This is not a driver I would try to pair up in a two-way, but then again, I'm not a big fan of two-way systems.  To me, two-ways are too demanding on the drivers, asking woofers to pretend they're tweeters and tweeters to pretend they're woofers.  I don't want to hear my tweeters below 1k, nor do I care much for my woofer pushing 1k.  My system is really a five-way system (subwoofer, woofer, midrange, tweeter, supertweeter).  Technically speaking, this driver is rated to cross as low as 1,700 Hz (if you have a high-enough-order crossover) but the recommended crossover frequency is no lower than 2,500 Hz.  I prefer a simple first-order crossover (I like the greater sensitivity and more gentle slope) so I cross high at 5k (As I mentioned before, I'm not interested in hearing how low a true ribbon tweeter can go).  If you use it as a supertweeter, to provide an extra layer of presence to your high-end, you can't go wrong.  Not only does 30 watts RMS/45 watts max work out fine - when you're blending this speaker with the rest of your mid/tweet drivers - the higher frequency material is simply less demanding (in terms of wattage) than the lower-frequency stuff.  So, if you cross it high, you'll get more value out of it.

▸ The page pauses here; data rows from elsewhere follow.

(* ===== verification/BatchReturns.v ===== *)
(** * Reads of a batch return

    The loops over the messages of a set have a fuel.  Here it is shown that a
    result does not depend on the fuel once there is one, that the bytes of the
    set bound the fuel that is needed when no codec is registered (as none is
    before a program imports one), and that with codecs no bound exists. *)

From S2P Require Import Prelude Errors Time Bufio Read Messages DataRequests FetchResponse MessageSet ReadShort Conn ConnOps Batch BatchSync.

(** ** Reads that consume *)

(** A successful read takes at least one byte. *)
Class Consumes {A} (m : rd A) : Prop := consumes : ∀ r sz a sz' r',
  m r sz = (inr a, (sz', r')) → 0 ≤ sz' < sz.

#[global] Instance consumes_peekRead {A} n (f : list byte → A) : 0 < n → Consumes (peekRead n f).
Proof.
  intros Hn r sz a sz' r'. unfold peekRead. destruct (Z.gtb_spec n sz) as [|Hle]; [done|].
  destruct (Peek n r) as [b [e|]]; [done|]. unfold mbind, rd_bind, discardN.
  rewrite (proj2 (Z.leb_le n sz)) by lia.
  destruct (Discard n r) as [[k [e|]] r1] eqn:Ed; cbn; [done|]. intros [= _ <- _].
  unfold Discard in Ed. destruct (n <? 0); [done|]. destruct (n <=? len (rd_data r)); [|done]. injection Ed as <- _. lia.
Qed.

(** A sequence of reads that begins with one that consumes. *)
Lemma consumes_bind {A B} (m : rd A) (f : A → rd B) :
  Consumes m → (∀ a, Framed (f a)) → Consumes (m ≫= f).
Proof.
  intros Hm Hf r sz b sz' r'. unfold mbind, rd_bind. destruct (m r sz) as [[e|a] [sz1 r1]] eqn:E1; [done|].
  intros E2. apply Hm in E1. apply Hf in E2 as (Hs & _). lia.
Qed.

Lemma consumes_second {A B} (m : rd A) (f : A → rd B) :
  Framed m → (∀ a, Consumes (f a)) → Consumes (m ≫= f).
Proof.
  intros Hm Hf r sz b sz' r'. unfold mbind, rd_bind. destruct (m r sz) as [[e|a] [sz1 r1]] eqn:E1; [done|].
  intros E2. apply Hm in E1 as (Hs & _). apply Hf in E2. lia.
Qed.

#[local] Instance consumes_header : Consumes readMessageHeader.
Proof. unfold readMessageHeader. apply consumes_bind; [|apply _]. by apply consumes_peekRead. Qed.

(** What a read of the only frame of a stack does. *)
Definition flat (s : readerStack) : Prop := rs_inner s = [].

Definition bottom_bytes (s : readerStack) : Z := fr_remain (rs_bottom s).

Lemma flat_on_top {A} (m : rd A) s res s' :
  Framed m → flat s → on_top m s = (res, s') →
  flat s' ∧ (0 ≤ bottom_bytes s → 0 ≤ bottom_bytes s') ∧ bottom_bytes s' ≤ bottom_bytes s ∧
  (Consumes m → ∀ a, res = inr a → 0 ≤ bottom_bytes s' < bottom_bytes s).
Proof.
  unfold flat, on_top, top, set_top, bottom_bytes. intros Hm Hf. rewrite Hf. unfold on_frame.
  destruct (m _ _) as [res1 [sz1 r1]] eqn:E. intros [= <- <-]. cbn. pose proof E as E'. apply Hm in E' as (Hs & _).
  split; [done|]. split; [lia|]. split; [lia|]. intros Hc a ->. by apply Hc in E.
Qed.

(** ** Without codecs, the bytes of the set bound the loops *)

Section no_codecs.
Context {K V : Type} (key : Z → rd K) (val : Z → rd V).
Context `{!∀ n, Framed (key n), !∀ n, Framed (val n)}.

Lemma V1_returns fuel min s res s' :
  flat s → Z.max 0 (bottom_bytes s) + 2 ≤ Z.of_nat fuel →
  V1_readMessage ∅ key val fuel min s = (res, s') →
  res ≠ Diverged ∧ flat s' ∧ bottom_bytes s' ≤ bottom_bytes s ∧ (∀ a, res = Done a → 0 ≤ bottom_bytes s' < bottom_bytes s).
Proof.
  revert s. induction fuel as [|fuel IH]; intros s Hfl Hf; [lia|]. cbn [V1_readMessage].
  destruct (is_nil s) eqn:Hn; [intros [= <- <-]; by split_and!|].
  destruct (Z.eqb_spec (fr_remain (top s)) 0) as [Hz|Hz].
  { unfold top in Hz. rewrite Hfl in Hz. fold (bottom_bytes s) in Hz. destruct fuel as [|fuel]; [lia|].
    cbn [V1_readMessage]. unfold pop. rewrite Hfl. cbn. intros [= <- <-]. split_and!; try done. }
  destruct (on_top readMessageHeader s) as [[e|[[o a] t]] s1] eqn:E1;
    apply (flat_on_top _ _ _ _ _ Hfl) in E1 as (Hf1 & Hp1 & Hb1 & Hc1).
  { intros [= <- <-]. by split_and!. }
  specialize (Hc1 _ _ eq_refl). destruct (negb _).
  { unfold resolveCodec. rewrite lookup_empty. intros [= <- <-]. split_and!; try done. }
  destruct (_ <? min).
  - destruct (on_top _ s1) as [[e|[]] s2] eqn:E2; apply (flat_on_top _ _ _ _ _ Hf1) in E2 as (Hf2 & Hp2 & Hb2 & _).
    + intros [= <- <-]. split_and!; try done; lia.
    + intros E. apply IH in E as (Hd & Hf3 & Hb3 & Hc3); [|done|lia]. split_and!; try done; [lia|].
      intros a' Ha'. specialize (Hc3 a' Ha'). lia.
  - destruct (on_top _ s1) as [[e|[k v]] s2] eqn:E2;
      apply (flat_on_top _ _ _ _ _ Hf1) in E2 as (Hf2 & Hp2 & Hb2 & _);
      intros [= <- <-]; split_and!; done || lia || (intros _ _; lia).
Qed.

#[local] Instance consumes_record : Consumes (readRecord key val).
Proof.
  unfold readRecord. apply consumes_second; [apply _|]. intros _. apply consumes_bind; [by apply consumes_peekRead|].
  intros _. apply _.
Qed.

Lemma V2_returns m res m' :
  flat (v2_stack m) → V2_readMessage ∅ key val m = (res, m') →
  res ≠ Diverged ∧ flat (v2_stack m') ∧ bottom_bytes (v2_stack m') ≤ bottom_bytes (v2_stack m) ∧
  (∀ a, res = Done a → 0 ≤ bottom_bytes (v2_stack m') < bottom_bytes (v2_stack m)).
Proof.
  intros Hfl. unfold V2_readMessage.
  assert (∀ r1 m1, (if v2_messageCount m =? 0 then V2_nextBatch ∅ m else (inr tt, m)) = (r1, m1) →
    flat (v2_stack m1) ∧ bottom_bytes (v2_stack m1) ≤ bottom_bytes (v2_stack m)) as Hnext.
  { intros r1 m1. destruct (_ =? 0); [|by intros [= _ <-]]. unfold V2_nextBatch, has_parent. rewrite Hfl.
    set (s0 := if fr_remain (top (v2_stack m)) =? 0 then _ else _).
    assert (s0 = v2_stack m) as -> by (unfold s0; by destruct (_ =? 0)).
    destruct (on_top readHeader (v2_stack m)) as [[e|[h c]] s1] eqn:E1;
      apply (flat_on_top _ _ _ _ _ Hfl) in E1 as (Hf1 & _ & Hb1 & _); [by intros [= _ <-]|].
    destruct (negb _); [|by intros [= _ <-]]. unfold resolveCodec. rewrite lookup_empty. by intros [= _ <-]. }
  destruct (if v2_messageCount m =? 0 then _ else _) as [[e|[]] m1] eqn:E; destruct (Hnext _ _ eq_refl) as [Hf1 Hb1].
  { intros [= <- <-]. by split_and!. }
  destruct (on_top (readRecord key val) (v2_stack m1)) as [[e|[[[[o t] h] k] v]] s2] eqn:E2;
    apply (flat_on_top _ _ _ _ _ Hf1) in E2 as (Hf2 & _ & Hb2 & Hc2); intros [= <- <-]; cbn [v2_stack].
  - split_and!; try done. lia.
  - specialize (Hc2 _ _ eq_refl). split_and!; try done; [lia|]. intros _ _. lia.
Qed.
End no_codecs.

(** The frames of a message set and the bytes that are left of it. *)
Definition set_flat (ms : messageSetReader) : Prop :=
  match ms with EmptySet => True | SetV1 s => flat s | SetV2 m => flat (v2_stack m) end.

Definition set_bytes (ms : messageSetReader) : Z :=
  match ms with EmptySet => 0 | SetV1 s => bottom_bytes s | SetV2 m => bottom_bytes (v2_stack m) end.

(** A batch of at most [n] bytes. *)
Definition batch_within (n : Z) (b : batch) : Prop :=
  match b_msgs b with Some ms => set_flat ms ∧ set_bytes ms ≤ n | None => True end.

Lemma batch_readMessage_returns {K V} (key : Z → rd K) (val : Z → rd V)
    `{!∀ n, Framed (key n), !∀ n, Framed (val n)} fuel now n b c res b' c' :
  batch_within n b → 0 ≤ n → n + 2 ≤ Z.of_nat fuel →
  batch_readMessage ∅ key val fuel now b c = (res, b', c') →
  res ≠ Diverged ∧ ∀ a, res = Done a → 0 ≤ n - 1 ∧ batch_within (n - 1) b'.
Proof.
  unfold batch_within, batch_readMessage. intros Hb Hn Hf. destruct (b_err b); [by intros [= <- <- <-]|].
  destruct (b_msgs b) as [ms|] eqn:Em; [|by intros [= <- <- <-]]. destruct Hb as [Hfl Hbs].
  destruct (readMessage ∅ key val fuel (b_offset b) ms) as [r ms'] eqn:Er.
  assert (r ≠ Diverged ∧ set_flat ms' ∧ ∀ a, r = Done a → 0 ≤ set_bytes ms' < set_bytes ms) as (Hd & Hfl' & Hc).
  { unfold readMessage in Er. destruct ms as [|s|m]; cbn in *.
    - injection Er as <- <-. by split_and!.
    - destruct (V1_readMessage _ _ _ _ _ s) as [r1 s1] eqn:E1. injection Er as <- <-.
      apply V1_returns in E1 as (? & ? & ? & ?); try done. lia.
    - destruct (V2_readMessage _ _ _ m) as [r1 m1] eqn:E1. injection Er as <- <-.
      apply V2_returns in E1 as (? & ? & ? & ?); done. }
  destruct r as [a|e|]; [| |done].
  - intros [= <- <- <-]. split; [done|]. intros a' _. specialize (Hc a eq_refl). cbn. split; [lia|]. split; [done|lia].
  - case_decide; [|by intros [= <- <- <-]]. destruct (set_discard ms') as [[e'|] ms'']; [by intros [= <- <- <-]|].
    destruct (_ =? 0); by intros [= <- <- <-].
Qed.

Lemma batch_ReadMessage_returns loops fuel now n b c res b' c' :
  batch_within n b → 0 ≤ n → n + 2 ≤ Z.of_nat fuel → n + 1 ≤ Z.of_nat loops →
  batch_ReadMessage ∅ loops fuel now b c = (res, b', c') →
  res ≠ Diverged ∧ ∀ a, res = Done a → batch_within n b'.
Proof.
  intros Hb Hn Hf Hl. unfold batch_ReadMessage.
  assert (∀ res b' c', batch_ReadMessage_loop ∅ loops fuel now b c = (res, b', c') →
    res ≠ Diverged ∧ ∀ a, res = Done a → batch_within n b') as Hloop.
  { clear res b' c'. revert n b c Hb Hn Hf Hl. induction loops as [|loops IH]; intros n b c Hb Hn Hf Hl res b' c'; [lia|].
    cbn [batch_ReadMessage_loop]. destruct (batch_readMessage _ _ _ _ _ _ _) as [[r b1] c1] eqn:E.
    destruct (batch_readMessage_returns readNewBytes readNewBytes _ _ _ _ _ _ _ _ Hb Hn Hf E) as [Hd Hw].
    destruct r as [a|e|]; [|by intros [= <- <- <-]|done]. destruct (Hw a eq_refl) as [Hn1 Hb1].
    assert (∀ b, batch_within (n - 1) b → batch_within n b) as Hle.
    { intros b0. unfold batch_within. destruct (b_msgs b0); [|done]. intros [? ?]. split; [done|lia]. }
    destruct (_ && _).
    - intros E1. destruct (IH (n - 1) b1 c1 Hb1 ltac:(lia) ltac:(lia) ltac:(lia) _ _ _ E1) as [? Hw1].
      split; [done|]. intros a' Ha'. by eapply Hle, Hw1.
    - intros [= <- <- <-]. split; [done|]. intros _ _. by apply Hle. }
  destruct (batch_ReadMessage_loop _ _ _ _ _ _) as [[r b1] c1] eqn:E. destruct (Hloop _ _ _ eq_refl) as [Hd Hw].
  destruct r as [a|e|]; intros [= <- <- <-]; [|done|done]. split; [done|]. intros _ _. by eapply Hw.
Qed.

(** ** A result does not depend on the fuel *)

Section more_fuel.
Context (codecs : codec_registry) {K V : Type} (key : Z → rd K) (val : Z → rd V).

Lemma V1_more fuel fuel' min s res s' :
  V1_readMessage codecs key val fuel min s = (res, s') → res ≠ Diverged → (fuel ≤ fuel')%nat →
  V1_readMessage codecs key val fuel' min s = (res, s').
Proof.
  revert fuel' s. induction fuel as [|fuel IH]; intros fuel' s E Hd Hle; cbn [V1_readMessage] in E;
    [injection E as <- <-; done|].
  destruct fuel' as [|fuel']; [lia|]. cbn [V1_readMessage]. destruct (is_nil s); [done|].
  destruct (_ =? 0); [by apply IH; [|done|lia]|].
  destruct (on_top readMessageHeader s) as [[e|[[o a] t]] s1]; [done|]. destruct (negb _).
  - destruct (resolveCodec _ _); [done|]. destruct (on_top _ s1) as [[e|d] s2]; [done|].
    destruct (extractOffset o d); [done|]. by apply IH; [|done|lia].
  - destruct (_ <? min); [|done]. destruct (on_top _ s1) as [[e|[]] s2]; [done|]. by apply IH; [|done|lia].
Qed.

Lemma batch_readMessage_more fuel fuel' now b c res b' c' :
  batch_readMessage codecs key val fuel now b c = (res, b', c') → res ≠ Diverged → (fuel ≤ fuel')%nat →
  batch_readMessage codecs key val fuel' now b c = (res, b', c').
Proof.
  unfold batch_readMessage. destruct (b_err b); [done|]. destruct (b_msgs b) as [ms|]; [|done].
  destruct (readMessage codecs key val fuel (b_offset b) ms) as [r ms'] eqn:E. intros E' Hd Hle.
  assert (r ≠ Diverged) as Hr by (intros ->; by injection E' as <- _ _).
  assert (readMessage codecs key val fuel' (b_offset b) ms = (r, ms')) as ->; [|exact E'].
  unfold readMessage in *. destruct ms as [|s|m]; [done| |done].
  destruct (V1_readMessage _ _ _ fuel _ s) as [r1 s1] eqn:E1. injection E as <- <-.
  by rewrite (V1_more _ fuel' _ _ _ _ E1 Hr Hle).
Qed.
End more_fuel.

Lemma batch_ReadMessage_more codecs loops loops' fuel fuel' now b c res b' c' :
  batch_ReadMessage codecs loops fuel now b c = (res, b', c') → res ≠ Diverged →
  (loops ≤ loops')%nat → (fuel ≤ fuel')%nat →
  batch_ReadMessage codecs loops' fuel' now b c = (res, b', c').
Proof.
  unfold batch_ReadMessage.
  assert (∀ loops loops' b c r b' c', batch_ReadMessage_loop codecs loops fuel now b c = (r, b', c') → r ≠ Diverged →
    (loops ≤ loops')%nat → (fuel ≤ fuel')%nat → batch_ReadMessage_loop codecs loops' fuel' now b c = (r, b', c')) as Hloop.
  { clear. induction loops as [|loops IH]; intros loops' b c r b' c' E Hd Hl Hf; cbn [batch_ReadMessage_loop] in E;
      [injection E as <- _ _; done|]. destruct loops' as [|loops']; [lia|]. cbn [batch_ReadMessage_loop].
    destruct (batch_readMessage _ _ _ fuel _ _ _) as [[r1 b1] c1] eqn:E1.
    assert (r1 ≠ Diverged) as Hd1 by (intros ->; by injection E as <- _ _).
    rewrite (batch_readMessage_more _ _ _ _ fuel' _ _ _ _ _ _ E1 Hd1 Hf). destruct r1; [|done|done].
    destruct (_ && _); [|done]. by apply IH; [| |lia|]. }
  destruct (batch_ReadMessage_loop codecs loops fuel now b c) as [[r b1] c1] eqn:E. intros E' Hd Hl Hf.
  assert (r ≠ Diverged) as Hr by (intros ->; by injection E' as <- _ _).
  by rewrite (Hloop _ _ _ _ _ _ _ E Hr Hl Hf).
Qed.

(** ** With codecs there is no bound *)

(** A compressed message, and a codec whose output is that message again, as
    that of a compressed file which decompresses to itself is. *)
Definition nested_set : list byte := writeMessage 0 1 0 None (Some (map byte_of_Z [1])).

Definition nested_codec : CompressionCodec := {| Code := 1; Encode := inr; Decode := λ _, inr nested_set |}.

Lemma nested_read :
  ∃ sz r sz' r', readMessageHeader (NewReader nested_set) (len nested_set) = (inr (0, 1, 0), (sz, r)) ∧
    readCompressed nested_codec r sz = (inr nested_set, (sz', r')) ∧ extractOffset 0 nested_set = inr 0.
Proof. do 4 eexists. split; [vm_compute; reflexivity|]. split; by vm_compute. Qed.

(** Finding nested_forever: compressed messages inside compressed messages are opened to any
    depth: with a codec under which a message decompresses to itself, the reader
    of a message set of version 1 opens one after the other without end, and the
    call never returns. *)
Lemma nested_forever {K V} (key : Z → rd K) (val : Z → rd V) fuel min base s :
  (V1_readMessage {[1 := nested_codec]} key val fuel min
     (Stack (Frame (NewReader nested_set) (len nested_set) base :: s) (Frame (NewReader []) 0 0) false)).1 = Diverged.
Proof.
  revert base s. induction fuel as [|fuel IH]; intros base s; [done|].
  destruct nested_read as (sz & r & sz' & r' & E1 & E2 & E3). cbn [V1_readMessage].
  unfold on_top, on_frame. cbn [is_nil top rs_inner rs_bottom rs_popped fr_remain fr_reader fr_base].
  change (len nested_set =? 0) with false. cbn match. rewrite E1. cbn [set_top rs_inner rs_bottom rs_popped].
  change (negb (Z.land 1 compressionCodecMask =? 0)) with true.
  change (resolveCodec {[1 := nested_codec]} (Z.land 1 compressionCodecMask)) with (@inr goerror _ nested_codec).
  cbn match. cbn [top rs_inner fr_remain fr_reader fr_base]. rewrite E2, E3.
  cbn [push set_top rs_inner rs_bottom rs_popped]. apply IH.
Qed.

As it is now, I've got five of these (though I didn't pay full price for any of them).  I've got two in each of my front speakers and one I'm using as a center channel (with a 6.6 mF capacitor, to cross it at 3k, since my center channel is all about reinforcing dialogue).  The clarity is to die for - so much so that if my home burned down tomorrow, I'd rebuild and rebuild with these.  Until you put them to work, you don't really know what you're missing.

Note: For those people who are buying components for a dedicated home theater, you might want to consider buying five of these as satellites and using a decent active subwoofer to fill your room with bass.  I don't recommend cutting out other drivers - like woofers, midrange domes and tweeters - because the current practice of buying satellite tweeters and a subwoofer leaves huge holes in the sound spectrum.  But as many people are doing just that, and with garbage, you might as well consider doing it with drivers that aren't.  Roughly the size of an average premium tweeter, these aren't golfball-sized tweeters, but they're still plenty small compared to traditional speakers.  They won't be "invisible" but, depending on their placement, they could certainly be overlooked.  Because of the incredibly-wide off-axis response, their sweet spot is fairly wide (and a lot wider than anything you'll get from a planar).

By the way, if you're afraid of blowing this driver (which could happen if you crank up your 1000-watt system or run it without a crossover), you may be interesed in knowing that the ribbon, itself, costs just under $5.  That may be incentive to look for used models, maybe even blown models, if you want to grab a real steal.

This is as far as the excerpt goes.